Quei fondi potranno poi essere versati ai singoli Stati membri sotto forma di trasferimenti dal bilancio europeo (dunque a fondo perduto) e non di prestiti. Tutto bene, dunque? Non necessariamente. Innanzitutto, come abbiamo detto più volte, l’emissione di titoli comuni non rappresenta di per sé un’innovazione rivoluzionaria: già lo fa il Meccanismo europeo di stabilità (MES), per intenderci. Per quanto riguarda la questione dei “trasferimenti a fondo perduto”, è presto per cantare vittoria.
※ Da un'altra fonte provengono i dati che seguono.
Definition Saver : M saver :=
  g <- get_default_graph ;;
  vars <- build global_variables ;;
  match vars with
  | [] => raise ValueError
  | _ => ret (mkSaver g vars)
  end.

(** The saved tensors of a list of variables, looked up by name. *)
Definition lookup_all (vals : gmap string tensor) (vars : list variable)
  : option (list (string * tensor)) :=
  mapM (fun v => (fun t => (name v, t)) <$> vals !! name v) vars.

(** [saver.restore(sess, save_path)] *)
Definition restore (sv : saver) (sess : nat) (save_path : option string) : M unit :=
  fun w =>
    match save_path, sessions w !! sess with
    | None, _ | _, None => (Raise ValueError, w)
    | Some p, Some s =>
        if negb (Nat.eqb (graph s) (saver_graph sv)) then (Raise ValueError, w)
        else match files w !! (p +:+ ".index") with
             | Some (TensorBundle vals) =>
                 match lookup_all vals (saver_vars sv) with
                 | Some kvs =>
                     (Ok tt, set_history (fun h => h ++ [Restored sess p])
                               (set_sessions
                                  (insert sess (mkSession (graph s)
                                                  (list_to_map kvs ∪ values s))) w))
                 | None => (Raise NotFoundError, w)
                 end
             | _ => (Raise NotFoundError, w)
             end
    end.

(** [saver.save(sess, save_path)]: writes the tensors under [path.index]
    and the graph under [path.meta]. *)
Definition save (sv : saver) (sess : nat) (save_path : option string) : M unit :=
  fun w =>
    match save_path, sessions w !! sess with
    | None, _ => (Raise TypeError, w)
    | _, None => (Raise ValueError, w)
    | Some p, Some s =>
        if negb (Nat.eqb (graph s) (saver_graph sv)) then (Raise ValueError, w)
        else match lookup_all (values s) (saver_vars sv) with
             | Some kvs =>
                 (Ok tt, set_history (fun h => h ++ [Saved sess p])
                           (set_files
                              (fun fs =>
                                 <[p +:+ ".index" := TensorBundle (list_to_map kvs)]>
                                 (<[p +:+ ".meta" :=
                                      MetaGraphDef (default empty_graph
                                                      (graphs w !! graph s))]> fs)) w))
             | None => (Raise FailedPreconditionError, w)
             end
    end.
(** * Yield refresh handler (pages/api/refreshYieldInstruction.ts)

    A shallow embedding of the single request handler of the repository and
    of its two helpers, [computeExpectedYield] and [getNFTMetadata].

    The handler is effectful: it answers on the response object, writes to
    the console, reads accounts over RPC, fetches a JSON document over HTTP
    and submits a transaction.  Effects are modelled by a trace of events
    threaded through a small state-and-exception monad.  Everything the
    handler obtains from a third-party library or from the network is an
    oracle of the environment [Env]; [None] stands for "the call throws (or
    its promise rejects)".

    The fetched metadata document is modelled twice: at the type the source
    declares for it ([MetadataJson], used by the handler and by the yield
    rule), and as the JSON value of any shape that the code really receives
    (module [Untyped]); on documents of the declared shape the two agree.

    JavaScript numbers are modelled by exact integers and rationals.  The
    numbers the handler manipulates are a yield in 2..24, a power of ten and
    a 64-bit account field; the big-number library refuses to convert
    anything of 2^53 or more to or from a number (modelled in [BN_toNumber]
    and [BN_new]), and below that bound the products are exact and the one
    quotient the handler forms is only ever compared with an integer. *)

From Stdlib Require Import ZArith QArith Qround List String Bool Lia DecimalString.
From Stdlib Require Import Permutation.
Import ListNotations.
Open Scope string_scope.
Open Scope list_scope.
Open Scope Z_scope.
Se è vero, infatti, che i singoli Stati non saranno chiamati a rimborsare individualmente le somme ricevute, è altrettanto vero che però tutti gli Stati membri saranno chiamati a rimborsare (in base al PIL) il debito comune emesso dalla Commissione. E questo comporterà ovviamente trasferimenti significativi da parte dei maggiori Stati della UE, inclusa l’Italia, attraverso un maggiore prelievo fiscale.
Dunque alla fine, come vale oggi per il bilancio europeo, a determinare se un paese ci avrà guadagnato o meno dal Recovery Fund sarà il saldo finale tra la somma che avrà ricevuto dal fondo in questione e la somma che invece sarà chiamato a metterci dentro. Tanto per capirci: anche oggi l’Italia riceve finanziamenti “a fondo perduto” dalla UE, ma il suo saldo complessivo è negativo, il che vuol dire che l’Italia versa più soldi di quanti ne riceva dall’Europa.
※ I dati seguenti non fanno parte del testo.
(** * Point-cloud post-processing pipeline: a shallow embedding

    The development follows two source files of the repository:

    - [PointCloudSimulation/convert_to_npy.py]
      ([farthest_point_sample], [pc_norm], [convert_bridge_data]);
    - [PointCloudSimulation/run_simulations.py]
      (the leg-merging block of [pointcloud_complete_pipeline]).

    Python exceptions become an error type, NumPy arrays become lists of
    rows, the global NumPy random state becomes an explicit state that is
    threaded through the calls, and [print] / [np.save] / file writes are
    recorded in an event log.  Arithmetic is kept behind a small interface
    with two instances: IEEE-754 binary64 (what NumPy computes with) and
    the real numbers (the idealised reading of the numeric claims). *)

From Stdlib Require Import Ascii String.
From Stdlib Require Import ZArith List Bool Lia Arith Permutation.
From Stdlib Require Import Floats.SpecFloat.
From Stdlib Require Import Reals Lra.
From Stdlib Require Import Sorted DecimalString.
Import ListNotations.

Set Warnings "-abstract-large-number".

(* ===================================================================== *)
(** ** Python: exceptions and the error monad                            *)
(* ===================================================================== *)

Module Py.

(** The two exception classes the modelled code can raise. *)
Inductive exn : Set := IndexError | ValueError.

Inductive result (A : Type) : Type :=
| Ok (a : A)
| Raise (e : exn).
Arguments Ok {A} a.
Arguments Raise {A} e.

Definition bind {A B} (c : result A) (k : A -> result B) : result B :=
  match c with
  | Ok a => k a
  | Raise e => Raise e
  end.

Definition is_ok {A} (c : result A) : bool :=
  match c with Ok _ => true | Raise _ => false end.

(** [seq[i]] on a Python list: [IndexError] when out of range
    (non-negative indices only). *)
Definition getitem {A} (l : list A) (i : nat) : result A :=
  match nth_error l i with
  | Some a => Ok a
  | None => Raise IndexError
  end.

End Py.
Export Py.

Declare Scope py_scope.
Delimit Scope py_scope with py.
Notation "x <- c ;; k" := (Py.bind c (fun x => k))
  (at level 61, c at next level, right associativity) : py_scope.

(* ===================================================================== *)
(** ** Scalars                                                           *)
(* ===================================================================== *)

(** The arithmetic the NumPy code uses on [float64] entries. *)
Class Scalar (F : Type) : Type := {
  f_of_Z : Z -> F;             (* numeric literals and counts *)
  f_add : F -> F -> F;
  f_sub : F -> F -> F;
  f_mul : F -> F -> F;
  f_div : F -> F -> F;
  f_sqrt : F -> F;
  f_ltb : F -> F -> bool;      (* [<], false on NaN *)
  f_leb : F -> F -> bool;      (* [<=], false on NaN *)
  f_isnan : F -> bool;
  f_to_f32 : F -> F            (* [astype(np.float32)] *)
}.

Module Binary64.

Definition prec : Z := 53.
Definition emax : Z := 1024.

Definition float64 : Type := spec_float.

Definition of_Z (z : Z) : float64 := binary_normalize prec emax z 0 false.

Definition isnan (x : float64) : bool :=
  match x with S754_nan => true | _ => false end.

Definition is_zero (x : float64) : bool :=
  match x with S754_zero _ => true | _ => false end.

(** Finite means neither NaN nor an infinity ([np.isfinite]). *)
Definition isfinite (x : float64) : bool :=
  match x with
  | S754_zero _ | S754_finite _ _ _ => true
  | S754_infinity _ | S754_nan => false
  end.

(** Rounding to binary32; the value stays in the [spec_float] carrier. *)
Definition to_f32 (x : float64) : float64 :=
  match x with
  | S754_finite s m e => binary_round 24 128 s m e
  | _ => x
  end.

#[export] Instance scalar : Scalar float64 := {
  f_of_Z := of_Z;
  f_add := SFadd prec emax;
  f_sub := SFsub prec emax;
  f_mul := SFmul prec emax;
  f_div := SFdiv prec emax;
  f_sqrt := SFsqrt prec emax;
  f_ltb := SFltb;
  f_leb := SFleb;
  f_isnan := isnan;
  f_to_f32 := to_f32
}.

End Binary64.

Module Exact.

Definition leb (x y : R) : bool := if Rle_dec x y then true else false.
Definition ltb (x y : R) : bool := if Rlt_dec x y then true else false.

#[export] Instance scalar : Scalar R := {
  f_of_Z := IZR;
  f_add := Rplus;
  f_sub := Rminus;
  f_mul := Rmult;
  f_div := Rdiv;
  f_sqrt := sqrt;
  f_ltb := ltb;
  f_leb := leb;
  f_isnan := fun _ => false;
  f_to_f32 := fun x => x
}.


End Exact.

(* ===================================================================== *)
(** ** NumPy: arrays, reductions, text loading, the random state         *)
(* ===================================================================== *)

Module Numpy.

Section Arrays.
Context {F : Type} `{Scalar F}.

(** A two-dimensional array, stored row by row; [ncols] is
    [shape[1]] (kept explicitly so that an array without rows still
    has a shape). *)
Record matrix : Type := Matrix { rows : list (list F); ncols : nat }.

Definition nrows (m : matrix) : nat := length (rows m).

(** Every row has [ncols] entries. *)
Definition rectangular (m : matrix) : Prop :=
  Forall (fun r => length r = ncols m) (rows m).

(** What [np.loadtxt] can return with the default [ndmin=0]. *)
Inductive ndarray : Type :=
| A0 (x : F)                (* shape ()      *)
| A1 (v : list F)           (* shape (n,)    *)
| A2 (m : matrix).          (* shape (n, c)  *)

Definition shape (a : ndarray) : list nat :=
  match a with
  | A0 _ => []
  | A1 v => [length v]
  | A2 m => [nrows m; ncols m]
  end.

(** [np.loadtxt(file, delimiter=' ')] on a file whose non-blank lines
    have already been split and converted to numbers (the text-to-
    float conversion is outside the model).  Rows of different
    lengths are a [ValueError]; the result is squeezed, so a single
    row or a single column comes back one-dimensional and a single
    number zero-dimensional. *)
Definition loadtxt (table : list (list F)) : result ndarray :=
  match table with
  | [] => Ok (A1 [])
  | r0 :: rest =>
      let c := length r0 in
      if forallb (fun r => length r =? c) rest then
        match table, r0 with
        | [ [x] ], _ => Ok (A0 x)
        | [ r ], _ => Ok (A1 r)
        | _, [ _ ] => Ok (A1 (concat table))
        | _, _ => Ok (A2 (Matrix table c))
        end
      else Raise ValueError
  end.

(** [np.sum(v)] / [np.add.reduce]: accumulation from the identity,
    in index order. *)
Definition np_sum (v : list F) : F := fold_left f_add v (f_of_Z 0).

(** [np.maximum(a, b)], which lets a NaN win. *)
Definition maximum (a b : F) : F :=
  if f_leb b a || f_isnan a then a else b.

(** [np.max(v)]: no identity, so an empty array is a [ValueError]. *)
Definition np_max (v : list F) : result F :=
  match v with
  | [] => Raise ValueError
  | x :: t => Ok (fold_left maximum t x)
  end.

(** The scan of [np.argmax]: [best]/[mp] are the running index and
    maximum, [i] the index of the head of the remaining entries.
    An entry replaces the maximum when it is not [<=] to it (so a
    NaN does, and equal entries do not); a NaN maximum ends the
    scan. *)
Fixpoint argmax_scan (best : nat) (mp : F) (i : nat) (v : list F) : nat :=
  match v with
  | [] => best
  | x :: t =>
      if f_isnan mp then best
      else if negb (f_leb x mp) then argmax_scan i x (S i) t
      else argmax_scan best mp (S i) t
  end.

Definition np_argmax (v : list F) : result nat :=
  match v with
  | [] => Raise ValueError
  | x :: t => Ok (argmax_scan 0 x 1 t)
  end.

(** [a[idx]] with an integer index array: the rows at those
    positions, [IndexError] when a position is out of bounds. *)
Fixpoint take_rows (rs : list (list F)) (idx : list nat)
  : result (list (list F)) :=
  match idx with
  | [] => Ok []
  | i :: idx' =>
      (r <- getitem rs i ;;
       rest <- take_rows rs idx' ;;
       Ok (r :: rest))%py
  end.

(** [a[:, cols]] on one row. *)
Definition take_cols (cols : list nat) (r : list F) : list F :=
  map (fun j => nth j r (f_of_Z 0)) cols.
Inoltre i fondi non saranno certo incondizionati: come recita il documento franco-tedesco, i finanziamenti «si baseranno su un chiaro impegno da parte degli Stati membri a perseguire politiche economiche virtuose e un ambizioso programma di riforme». Ora, che “politiche economiche virtuose” sia sinonimo di austerità fiscale e “ambizioso programma di riforme” sia sinonimo di controriforme neoliberiste ormai lo sanno anche i bambini.
D’altronde Manfred Weber, capogruppo tedesco del Partito Popolare Europeo (PPE), l’ha detto chiaramente in un’intervista alla Repubblica l’altro giorno: «Siamo disposti ad aiutare finanziariamente l’Italia per evitare l’Italexit, ma vogliamo controllare come Roma usa i soldi». Insomma, a ben vedere questo Recovery Fund – che comunque deve ancora passare per le forche caudine dei paesi del nord – assomiglia tanto al MES.